Cindy Lee stands perched inside her “The Great Philly Steak Sandwich” cart chopping a mix of steak, mushrooms, onions, and green peppers on a searing hot griddle. Steam rises up from the griddle as she continues to chop with a pleasant smile. Her skin is tan and weathered, but her brown eyes sparkle in the sunlight. She is wearing a pink tee shirt, matching baseball cap, and a bright blue apron. “This is made with love, booboo,” she says as she hands a regular customer her cheese steak. “Come back tomorrow, honey!”

Lee has owned the sandwich cart for 13 years now. She used to cook for one of her girlfriends, but after she tragically died of a brain aneurysm, Lee’s brother Doug helped Lee find funds to take over the business. Before she bought the sandwich cart, Lee spent over 20 years working and traveling for large companies that set up restaurants all over the country. She started out in Lawrence, Kansas and worked her way through Missouri and Kansas City. “Those were some of the best times of my life,” says Lee. “22 years old, making $400 a week with a brand new sports car.” She smiles and laughs as if her youth is long behind her.


Lee has never been married, but she has a boyfriend of 28 years who lives in California. “We’ve lived in separate states, that’s why we’re still together,” she says with a wink. Her boyfriend is a professional photographer, and Lee says that it has become her hobby as well. Lee has traveled to every state this side of Missouri and recently spent three weeks in Canada with her boyfriend. Lee confesses that she is surprisingly good at taking photographs with her digital camera.

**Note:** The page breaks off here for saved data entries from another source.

(** X6.  The two multi-line fields need a next line to stop at: when no
    line break of the text is followed by a character that is not
    whitespace, as in a text of one line or when the paragraph is the last
    thing in the text, both are [None], whatever follows their labels.
    When [since_start_of_treatment] is present, it is the trimmed
    paragraph that runs from its label to the first place where a line
    break followed by a character that is not whitespace lies ahead. *)
Theorem paragraph_needs_a_following_line :
  (forall text : string,
     Text.has_unindented_line text = false ->
     entry (_extract_patient_changes text) "since_last_treatment" = Some VNone
     /\ entry (_extract_patient_changes text) "since_start_of_treatment"
        = Some VNone)
  /\ (forall text v : string,
        entry (_extract_patient_changes text) "since_start_of_treatment"
        = Some (VStr v) ->
        exists w,
          paragraph_after "Patient changes since the start of treatment:" text w
          /\ v = Str.strip w).
Proof.
  split.
  - intros text Hno.
    destruct (_extract_patient_changes_entries text)
      as (v1 & v2 & v3 & H1 & H2 & _ & ->).
    cbn [entry dict_get String.eqb Ascii.eqb Bool.eqb].
    destruct (paragraph_rule_value
                "Patient changes since last treatment:(.*?)(?=\n\S)"
                "Patient changes since last treatment:" text eq_refl)
      as (w1 & Hw1 & [ -> | (p & Hp & _) ]);
      [ | apply paragraph_after_unindented_line in Hp; congruence ].
    destruct (paragraph_rule_value
                "Patient changes since the start of treatment:(.*?)(?=\n\S)"
                "Patient changes since the start of treatment:" text eq_refl)
      as (w2 & Hw2 & [ -> | (p & Hp & _) ]);
      [ | apply paragraph_after_unindented_line in Hp; congruence ].
    split; congruence.
  - intros text v Hv.
    destruct (_extract_patient_changes_entries text)
      as (v1 & v2 & v3 & _ & H2 & _ & He).
    rewrite He in Hv. cbn in Hv. inversion Hv; subst; clear Hv.
    destruct (paragraph_rule_value
                "Patient changes since the start of treatment:(.*?)(?=\n\S)"
                "Patient changes since the start of treatment:" text eq_refl)
      as (w2 & Hw2 & [ -> | (p & Hp & ->) ]); [ congruence | ].
    exists p. split; [ exact Hp | congruence ].
Qed.

Lemma paragraph_needs_a_following_line_witness :
  (entry (_extract_patient_changes
            "Patient changes since last treatment: feeling better")
         "since_last_treatment" = Some VNone
   /\ entry (_extract_patient_changes
               "Patient changes since last treatment: feeling better")
            "since_start_of_treatment" = Some VNone)
  /\ exists w,
       paragraph_after "Patient changes since the start of treatment:"
         ("Patient changes since the start of treatment: stronger" ++ Str.nl
          ++ "Date : 2024-01-01")%string w
       /\ "stronger" = Str.strip w.
Proof.
  destruct paragraph_needs_a_following_line as [Hnone Hsome].
  split.
  - apply Hnone. reflexivity.
  - apply Hsome. vm_compute. reflexivity.
Defined.

(** [rest_rule]: the value is the rest of the label's line. *)
Lemma rest_rule_line (pattern l text : string) (v : string) :
  compile pattern = Return (rest_rule l) ->
  _find_value pattern text false = Return (VStr v) ->
  exists pre line post : string,
    text = (pre ++ l ++ line ++ post)%string
    /\ Str.all Char.not_LF line = true
    /\ Text.ends_line post
    /\ v = Str.strip line.
Proof.
  intros Hc. rewrite (_find_value_compiled _ _ _ Hc).
  destruct (search_from false (rest_rule l) 0 text) as [m | ] eqn:E;
    [ | discriminate ].
  apply search_from_group in E. destruct E as (i & s' & _ & E).
  rewrite exec_rest_rule in E.
  destruct (Str.after l (Str.skip i text)) as [s1 | ] eqn:E1; [ | discriminate ].
  inversion E as [[Hs Hg]]. clear E Hs Hg. intros H. inversion H; subst.
  exists (Str.take i text), (Str.take_while Char.not_LF s1),
         (Str.drop_while Char.not_LF s1).
  split; [ | split; [ | split ] ].
  - rewrite take_drop_while, <- (after_app _ _ _ E1). now rewrite take_skip.
  - apply take_while_all.
  - destruct (Str.drop_while Char.not_LF s1) as [ | b u ] eqn:E3;
      [ now left | right ].
    apply drop_while_head in E3. unfold Char.not_LF in E3.
    destruct (Ascii.eqb_spec b Char.LF) as [ -> | ]; [ | discriminate ].
    now exists u.
  - reflexivity.
Qed.

Lemma take_while_line (line post : string) :
  Str.all Char.not_LF line = true -> Text.ends_line post ->
  Str.take_while Char.not_LF (line ++ post) = line.
Proof.
  intros Hl Hp. apply take_while_app_stop; [ exact Hl | ].
  destruct Hp as [ -> | (t & ->) ]; reflexivity.
Qed.
(** The methods of [Files] go through [c.call] and [c.download] of
    [client.go] and through [encoding/json], none of which is among the
    sources here: they are parameters.  A call changes the world outside
    (the network, the body being read), which is threaded through as
    [World]; [None] for a body's error is [nil]. *)
Section Files.
Variables World Body Rd : Type.
Variable call : forall In : Type, string -> In -> World -> Body * option error * World.
Variable download :
  forall In : Type, string -> In -> option Rd -> World -> Body * Z * option error * World.
Variable decode : forall Out : Type, Body -> World -> option Out * option error * World.
Variable Close : Body -> World -> World.

(** [func (c *Files) ListFolder(in *ListFolderInput)]: the input as the
    call leaves it, [out], [err], and the world afterwards.  The deferred
    [body.Close()] runs after the decoding. *)
Definition ListFolder (input : ListFolderInput.t) (w : World)
  : ListFolderInput.t * option ListFolderOutput.t * option error * World :=
  let input' :=
    ListFolderInput.withPath input (normalizePath (ListFolderInput.Path input)) in
  let '(body, err, w1) := call _ "/files/list_folder" input' w in
  match err with
  | Some e => (input', None, Some e, w1)
  | None =>
      let '(out, err', w2) := decode ListFolderOutput.t body w1 in
      (input', out, err', Close body w2)
  end.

Her youth may be behind her, but Lee seems to be enjoying her retirement. “I always told my kids to find something they love and figure out a way to get paid for it.” Watching Lee, it is easy to tell that she has found that for herself. She happily chats and jokes with her girlfriend who is helping on the cart for the day. Her brother Doug sits behind the cart, meticulously spreading cheese onto the steak buns and wrapping them carefully before handing them to Lee. “There’s an art to it, you know,” he says with the same warm smile as his sister. He jokes that the cart can become a mess if you wrap the buns incorrectly.

A crowd of largely tall, athletic college boys stands around the cart, waiting for their hearty sandwiches and taking in the smell. Customers seem to become loyal after a taste of Lee’s steak sandwiches. “We have great customers,” she says. “Some come twice a day to events! We’ve met some of the greatest people all over.” Lee takes the cart to just six events a year, and has been coming to the Street Faire for 17 years. She says her biggest sale at a single event was somewhere between seven and ten thousand steak sandwiches. “One guy even said ‘if you could bottle that smell I would so wear it!” she says with a big chuckle. With Lee’s personality and cheerful attitude, it’s no wonder they keep coming back.